Exercise >>
Starting at the top of the entries below, set down every line exactly, please, until you reach the line with "From stdpp Require", which is included too.

=== Records for processing ===

(* ===== verification/FeScram.v ===== *)
(** * The client side of SCRAM (src/interfaces/libpq/fe-auth-scram.c, fe-auth.c)

    libpq's choice of a mechanism, its two messages and its check of the
    server's signature.  A client is a process of its own, with its own
    environment; [None] stands for a failure, whose message is not modelled. *)
From Stdlib Require Import ZArith Lia Bool String List Ascii.
From stdpp Require Import base gmap list strings.
From S2P Require Import Prelude CryptoIface Env CString Base64 ScramSecret Scram.
Import ListNotations.
Local Open Scope Z_scope.
Local Open Scope pg_scope.

(** The fields of a connection the exchange reads. *)
Record PGconn := mkConn {
  channel_binding : bytes;             (* disable, prefer or require *)
  conn_ssl_in_use : bool;
  conn_password : option bytes;
  peer_certificate_hash : option bytes (* pgtls_get_peer_certificate_hash *)
}.

Definition binding_is (c : ascii) (conn : PGconn) : bool := hd 0 (channel_binding conn) =? chr c.
Arguments binding_is c%_char_scope conn.

Inductive fe_scram_state_enum := FE_SCRAM_INIT | FE_SCRAM_NONCE_SENT | FE_SCRAM_PROOF_SENT | FE_SCRAM_FINISHED.

(** What comes from the server's first message. *)
Record server_first := mkServerFirst {
  sf_message : bytes;
  sf_salt : bytes;
  sf_iterations : Z;
  sf_nonce : bytes
}.

Record fe_scram_state := mkFe {
  fe_state : fe_scram_state_enum;
  fe_conn : PGconn;
  fe_password : bytes;
  sasl_mechanism : bytes;
  fe_hash_type : pg_cryptohash_type;
  fe_key_length : Z;
  fe_client_nonce : bytes;
  fe_first_message_bare : bytes;
  fe_server_first : server_first;
  fe_final_without_proof : bytes;
  fe_SaltedPassword : bytes
}.

Inductive SASLStatus := SASL_COMPLETE | SASL_FAILED | SASL_CONTINUE.

Definition bind_option {A B} (m : M env (option A)) (k : A -> M env (option B)) : M env (option B) :=
  let! r := m in match r with Some a => k a | None => ret None end.

Notation "'try!' x ':=' m 'in' k" := (bind_option m (fun x => k))
  (at level 10, x pattern, m at level 100, k at level 200) : pg_scope.

Definition no_server_first : server_first := mkServerFirst [] [] 0 [].

Section Client.
  Context `{Crypto} `{Digests} `{Saslprep}.

Definition fe_scram_init (conn : PGconn) (password mech : bytes) : fe_scram_state :=
  let '(t, key_length) :=
    if bytes_eqb mech SCRAM_SHA_384_NAME || bytes_eqb mech SCRAM_SHA_384_PLUS_NAME
    then (PG_SHA384, SCRAM_SHA_384_KEY_LEN) else (PG_SHA256, SCRAM_SHA_256_KEY_LEN) in
  mkFe FE_SCRAM_INIT conn (prepared password) mech t key_length [] [] no_server_first [] [].

Definition scram_channel_bound (st : fe_scram_state) : bool :=
  match fe_state st with
  | FE_SCRAM_FINISHED =>
      bytes_eqb (sasl_mechanism st) SCRAM_SHA_256_PLUS_NAME || bytes_eqb (sasl_mechanism st) SCRAM_SHA_384_PLUS_NAME
  | _ => false
  end.

(** ** Messages of the client *)

(** Client supports channel binding, but thinks the server does not. *)
Definition unbound_flag (conn : PGconn) : bool := negb (binding_is "d" conn) && conn_ssl_in_use conn.

Definition build_client_first_message (st : fe_scram_state) : M env (option (bytes * fe_scram_state)) :=
  try! raw_nonce := RAND_bytes SCRAM_RAW_NONCE_LEN in
  try! nonce := ret (pg_b64_encode raw_nonce (pg_b64_enc_len (blen raw_nonce))) in
  let channel_info :=
    if bytes_eqb (sasl_mechanism st) SCRAM_SHA_256_PLUS_NAME then bytes_of_string "p=tls-server-end-point"
    else if unbound_flag (fe_conn st) then bytes_of_string "y" else bytes_of_string "n" in
  let bare := bytes_of_string "n=,r=" ++ nonce in
  ret (Some (channel_info ++ bytes_of_string ",," ++ bare,
    mkFe FE_SCRAM_NONCE_SENT (fe_conn st) (fe_password st) (sasl_mechanism st) (fe_hash_type st) (fe_key_length st)
      nonce bare no_server_first [] [])).

Definition fe_auth_message (bare sfm without : bytes) : list bytes := [bare; [chr ","]; sfm; [chr ","]; without].

(** The proof and the salted password it rests on. *)
Definition calculate_client_proof (st : fe_scram_state) (sf : server_first) (without : bytes)
    : M env (option (bytes * bytes)) :=
  let t := fe_hash_type st in
  let len := fe_key_length st in
  try! SaltedPassword := scram_SaltedPassword (fe_password st) t len (sf_salt sf) (sf_iterations sf) in
  try! ClientKey := scram_ClientKey SaltedPassword t len in
  try! StoredKey := scram_H ClientKey t len in
  try! ClientSignature := hmac t StoredKey (fe_auth_message (fe_first_message_bare st) (sf_message sf) without) len in
  ret (Some (xor_bytes ClientKey ClientSignature, SaltedPassword)).

Definition channel_attribute (st : fe_scram_state) : M env (option bytes) :=
  if bytes_eqb (sasl_mechanism st) SCRAM_SHA_256_PLUS_NAME then
    try! cbind_data := ret (peer_certificate_hash (fe_conn st)) in
    let cbind_input := bytes_of_string "p=tls-server-end-point,," ++ cbind_data in
    try! b := ret (pg_b64_encode cbind_input (pg_b64_enc_len (blen cbind_input))) in
    ret (Some (bytes_of_string "c=" ++ b))
  else if unbound_flag (fe_conn st) then ret (Some (bytes_of_string "c=eSws"))
  else ret (Some (bytes_of_string "c=biws")).

Definition build_client_final_message (st : fe_scram_state) (sf : server_first)
    : M env (option (bytes * fe_scram_state)) :=
  try! c := channel_attribute st in
  let without := c ++ bytes_of_string ",r=" ++ sf_nonce sf in
  try! p := calculate_client_proof st sf without in
  let '(client_proof, SaltedPassword) := p in
  try! b := ret (pg_b64_encode client_proof (pg_b64_enc_len (fe_key_length st))) in
  ret (Some (without ++ bytes_of_string ",p=" ++ b,
    mkFe FE_SCRAM_PROOF_SENT (fe_conn st) (fe_password st) (sasl_mechanism st) (fe_hash_type st) (fe_key_length st)
      (fe_client_nonce st) (fe_first_message_bare st) sf without SaltedPassword)).

(** ** Messages of the server *)

Definition fe_read_attr_value (input : bytes) (attr : Z) : option (bytes * bytes) :=
  match input with
  | a :: e :: rest => if (a =? attr) && (e =? chr "=") then Some (attr_tail rest) else None
  | _ => None
  end.

(** Text after the iteration count only adds an error message. *)
Definition read_server_first_message (st : fe_scram_state) (input : bytes) : option server_first :=
  match fe_read_attr_value input (chr "r") with
  | None => None
  | Some (nonce, r) =>
      let c := fe_client_nonce st in
      if (length nonce <? length c)%nat || negb (bytes_eqb (firstn (length c) nonce) c) then None
      else
        match fe_read_attr_value r (chr "s") with
        | None => None
        | Some (encoded_salt, r) =>
            match pg_b64_decode encoded_salt (pg_b64_dec_len (blen encoded_salt)) with
            | None => None
            | Some salt =>
                match fe_read_attr_value r (chr "i") with
                | None => None
                | Some (iterations_str, _) =>
                    let '(v, endptr, _) := strtol iterations_str in
                    let iterations := c_int v in
                    if negb (Nat.eqb (length endptr) 0) || (iterations <? 1) then None
                    else Some (mkServerFirst input salt iterations nonce)
                end
            end
        end
  end.

Definition read_server_final_message (st : fe_scram_state) (input : bytes) : option bytes :=
  if hd 0 input =? chr "e" then None
  else
    match fe_read_attr_value input (chr "v") with
    | None => None
    | Some (encoded_server_signature, _) => decode_key encoded_server_signature (fe_key_length st)
    end.

Definition verify_server_signature (st : fe_scram_state) (signature : bytes) : M env (option bool) :=
  let t := fe_hash_type st in
  let len := fe_key_length st in
  try! ServerKey := scram_ServerKey (fe_SaltedPassword st) t len in
  try! expected := hmac t ServerKey
    (fe_auth_message (fe_first_message_bare st) (sf_message (fe_server_first st)) (fe_final_without_proof st)) len in
  ret (Some (bytes_eqb expected signature)).

(** ** One step *)

Definition bad_input (input : bytes) : bool :=
  Nat.eqb (length input) 0 || negb (Nat.eqb (length input) (length (cstring input))).

Definition fe_scram_exchange (st : fe_scram_state) (input : bytes)
    : M env (SASLStatus * option bytes * fe_scram_state) :=
  let failed := ret (SASL_FAILED, None, st) in
  match fe_state st with
  | FE_SCRAM_INIT =>
      let! r := build_client_first_message st in
      match r with
      | None => failed
      | Some (out, st') => ret (SASL_CONTINUE, Some out, st')
      end
  | FE_SCRAM_NONCE_SENT =>
      if bad_input input then failed
      else
        match read_server_first_message st input with
        | None => failed
        | Some sf =>
            let! r := build_client_final_message st sf in
            match r with
            | None => failed
            | Some (out, st') => ret (SASL_CONTINUE, Some out, st')
            end
        end
  | FE_SCRAM_PROOF_SENT =>
      if bad_input input then failed
      else
        match read_server_final_message st input with
        | None => failed
        | Some signature =>
            let! r := verify_server_signature st signature in
            match r with
            | None => failed
            | Some matches =>
                let st' := mkFe FE_SCRAM_FINISHED (fe_conn st) (fe_password st) (sasl_mechanism st) (fe_hash_type st)
                  (fe_key_length st) (fe_client_nonce st) (fe_first_message_bare st) (fe_server_first st)
                  (fe_final_without_proof st) (fe_SaltedPassword st) in
                ret ((if matches then SASL_COMPLETE else SASL_FAILED), None, st')
            end
        end
  | FE_SCRAM_FINISHED => failed
  end.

===

Answer to this task >>
(* ===== verification/FeScram.v ===== *)
(** * The client side of SCRAM (src/interfaces/libpq/fe-auth-scram.c, fe-auth.c)

    libpq's choice of a mechanism, its two messages and its check of the
    server's signature.  A client is a process of its own, with its own
    environment; [None] stands for a failure, whose message is not modelled. *)
From Stdlib Require Import ZArith Lia Bool String List Ascii.
From stdpp Require Import base gmap list strings.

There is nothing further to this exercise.